# Your assignment:
From the listing below, copy only the lines from the line that contains "A shallow embedding of [lua_call.py]." to the line that contains "backtracking matcher with", counting those two lines as part of the copy.
··········
(** * lua_call: the script transformation, the registry and the callers

    A shallow embedding of [lua_call.py].  Python 2 [str] values are byte
    strings and are modelled by [string]; the two compiled regular
    expressions of the module are written as syntax trees and run by a
    backtracking matcher with the priorities of Python's [re] engine. *)

From Stdlib Require Import Ascii String NArith List Lia.
From stdpp Require Import gmap strings.

Local Arguments String.append !_ _ / : simpl nomatch.

(** ** Python [str] methods used by the module *)

Module Str.

Definition newline : ascii := "010"%char.

(** [c in s] for a one-character [c]. *)
Fixpoint contains (c : ascii) (s : string) : bool :=
  match s with
  | EmptyString => false
  | String a t => Ascii.eqb a c || contains c t
  end.

(** [s.replace(c, by)] for a one-character [c]. *)
Fixpoint replace (c : ascii) (by_ : string) (s : string) : string :=
  match s with
  | EmptyString => EmptyString
  | String a t => (if Ascii.eqb a c then by_ else String a "") +:+ replace c by_ t
  end.

(** [s.lstrip(c)]: every leading [c] is dropped. *)
Fixpoint lstrip (c : ascii) (s : string) : string :=
  match s with
  | String a t => if Ascii.eqb a c then lstrip c t else s
  | EmptyString => EmptyString
  end.

(** [s.rstrip(c)]: every trailing [c] is dropped. *)
Fixpoint rstrip (c : ascii) (s : string) : string :=
  match s with
  | EmptyString => EmptyString
  | String a t =>
      match rstrip c t with
      | EmptyString => if Ascii.eqb a c then EmptyString else String a ""
      | t' => String a t'
      end
  end.

(** [s.startswith(p)]. *)
Fixpoint startswith (s p : string) {struct p} : bool :=
  match p with
  | EmptyString => true
  | String b p' =>
      match s with
      | String a s' => Ascii.eqb a b && startswith s' p'
      | EmptyString => false
      end
  end.

(** Truth value of a string in a condition: non-empty. *)
Definition truthy (s : string) : bool :=
  match s with EmptyString => false | _ => true end.
(** * 2.5D Lands: the terrain-synthesis pipeline

    A shallow embedding of [src/Noise.cpp] (gradient noise and its layering)
    and [src/World.cpp] (biome classification and the four generation passes
    of [GenerateWorld]), with the constants of [GameConstants.h].
    The code that uses the generated grid follows: [Player.cpp] (the movement
    of the player over the tiles), [Renderer.cpp] with the drawing loop of
    [main.cpp], and the statistics loop that closes [GenerateWorld].

    C++ [float] is IEEE-754 binary32.  It is modelled bit for bit by the
    Standard Library's [spec_float] at precision 24 and maximal exponent 128:
    every arithmetic operation rounds to nearest, ties to even, and the
    comparisons are the IEEE ones (a NaN compares false with everything). *)

From Stdlib Require Import ZArith Bool Lia.
From Stdlib Require Import Floats.SpecFloat.
From stdpp Require Import base tactics option list gmap.

Local Open Scope Z_scope.

(* ===================================================================== *)
(** * Binary32 arithmetic *)
(* ===================================================================== *)

Module F32.

Definition prec : Z := 24.
Definition emax : Z := 128.

Definition f32 : Type := spec_float.

Definition add : f32 -> f32 -> f32 := SFadd prec emax.
Definition sub : f32 -> f32 -> f32 := SFsub prec emax.
Definition mul : f32 -> f32 -> f32 := SFmul prec emax.
Definition div : f32 -> f32 -> f32 := SFdiv prec emax.
Definition neg : f32 -> f32 := SFopp.
Definition abs : f32 -> f32 := SFabs.
Definition sqrt : f32 -> f32 := SFsqrt prec emax.
(** Extra.  With the date control untouched (its default is the column's
    own [[min_date, max_date]]), a video is kept exactly when it has a
    timestamp no later than 23:59:59 on the latest day.  So every video
    with a timestamp in whole seconds is kept, and only one stamped within
    the last second of that day (after 23:59:59) is dropped. *)
Theorem default_range_keeps (t : table) (r : row) :
  has_col t (date_col_of t) = true -> all_null t (date_col_of t) = false ->
  In r (rows t) ->
  (In r (rows (filter_by_date t (date_col_of t) (sidebar_dates t None))) <->
   exists x, get r (date_col_of t) = CTime x /\
     x <= date_ts (ts_date (match col_extreme Z.max t (date_col_of t) with
                            | Some m => m | None => 0 end)) + day_ns - sec_ns) /\
  (forall x, get r (date_col_of t) = CTime x -> x mod sec_ns = 0 ->
   In r (rows (filter_by_date t (date_col_of t) (sidebar_dates t None)))).
Proof.
  intros Hc Hn Hin. unfold sidebar_dates. rewrite Hc, Hn. simpl.
  unfold filter_by_date. rewrite Hc. simpl.
  set (dc := date_col_of t) in *.
  assert (Hiff : forall r, In r (rows t) ->
    In r (filter (fun r0 => ts_ge (get r0 dc)
        (date_ts (ts_date match col_extreme Z.min t dc with Some m => m | None => 0 end)) &&
      ts_le (get r0 dc)
        (date_ts (ts_date match col_extreme Z.max t dc with Some m => m | None => 0 end)
         + day_ns - sec_ns)) (rows t)) <->
    exists x, get r dc = CTime x /\
      x <= date_ts (ts_date match col_extreme Z.max t dc with Some m => m | None => 0 end)
           + day_ns - sec_ns).
  { intros r0 Hin0. rewrite filter_In. split.
    - intros [_ Hb]. destruct (get r0 dc) as [| | x |] eqn:Hx; simpl in Hb; try discriminate.
      apply andb_true_iff in Hb as [_ Hb]. apply Z.leb_le in Hb. eauto.
    - intros (x & Hx & Hle). split; [exact Hin0 |]. rewrite Hx. simpl.
      destruct (col_extreme_min t dc r0 x Hin0 Hx) as (m & -> & Hm).
      apply andb_true_iff. split; apply Z.leb_le; [| exact Hle].
      unfold date_ts, ts_date. pose proof day_ns_pos.
      pose proof (Z.mul_div_le m day_ns H). lia. }
  split; [now apply Hiff |].
  intros x Hx Hmod. apply Hiff; [exact Hin |]. exists x. split; [exact Hx |].
  destruct (col_extreme_max t dc r x Hin Hx) as (m & -> & Hm).
  unfold date_ts, ts_date, day_ns, sec_ns in *.
  pose proof (Z.div_mod m (86400 * 1000000000) ltac:(lia)) as Hdm.
  pose proof (Z.mod_pos_bound m (86400 * 1000000000) ltac:(lia)) as Hb.
  pose proof (Z.div_mod x 1000000000 ltac:(lia)) as Hdx.
  rewrite Hmod in Hdx. lia.
Qed.

Lemma default_range_keeps_witness :
  has_col dated_and_undated (date_col_of dated_and_undated) = true /\
  all_null dated_and_undated (date_col_of dated_and_undated) = false /\
  In (nth 0 (rows dated_and_undated) []) (rows dated_and_undated) /\
  (In (nth 0 (rows dated_and_undated) [])
      (rows (filter_by_date dated_and_undated (date_col_of dated_and_undated)
               (sidebar_dates dated_and_undated None))) <->
   exists x, get (nth 0 (rows dated_and_undated) []) (date_col_of dated_and_undated) = CTime x /\
     x <= date_ts (ts_date (match col_extreme Z.max dated_and_undated
                                   (date_col_of dated_and_undated) with
                            | Some m => m | None => 0 end)) + day_ns - sec_ns) /\
  (forall x, get (nth 0 (rows dated_and_undated) []) (date_col_of dated_and_undated) = CTime x ->
   x mod sec_ns = 0 ->
   In (nth 0 (rows dated_and_undated) [])
      (rows (filter_by_date dated_and_undated (date_col_of dated_and_undated)
               (sidebar_dates dated_and_undated None)))).
Proof.
  split; [vm_compute; reflexivity |]. split; [vm_compute; reflexivity |].
  split; [vm_compute; left; reflexivity |].
  apply default_range_keeps; [vm_compute; reflexivity | vm_compute; reflexivity |].
  vm_compute. left. reflexivity.
Defined.

(** ** The argmax picks (lines 143-151) *)

Lemma Qltb_lt (x y : Q) : Qltb x y = true -> (x < y)%Q.
Proof.
  unfold Qltb. intros H. apply negb_true_iff in H.
  apply Qnot_le_lt. intros Hle. apply Qle_bool_iff in Hle. congruence.
Qed.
··········
# Response below:
    A shallow embedding of [lua_call.py].  Python 2 [str] values are byte
    strings and are modelled by [string]; the two compiled regular
    expressions of the module are written as syntax trees and run by a
    backtracking matcher with the priorities of Python's [re] engine. *)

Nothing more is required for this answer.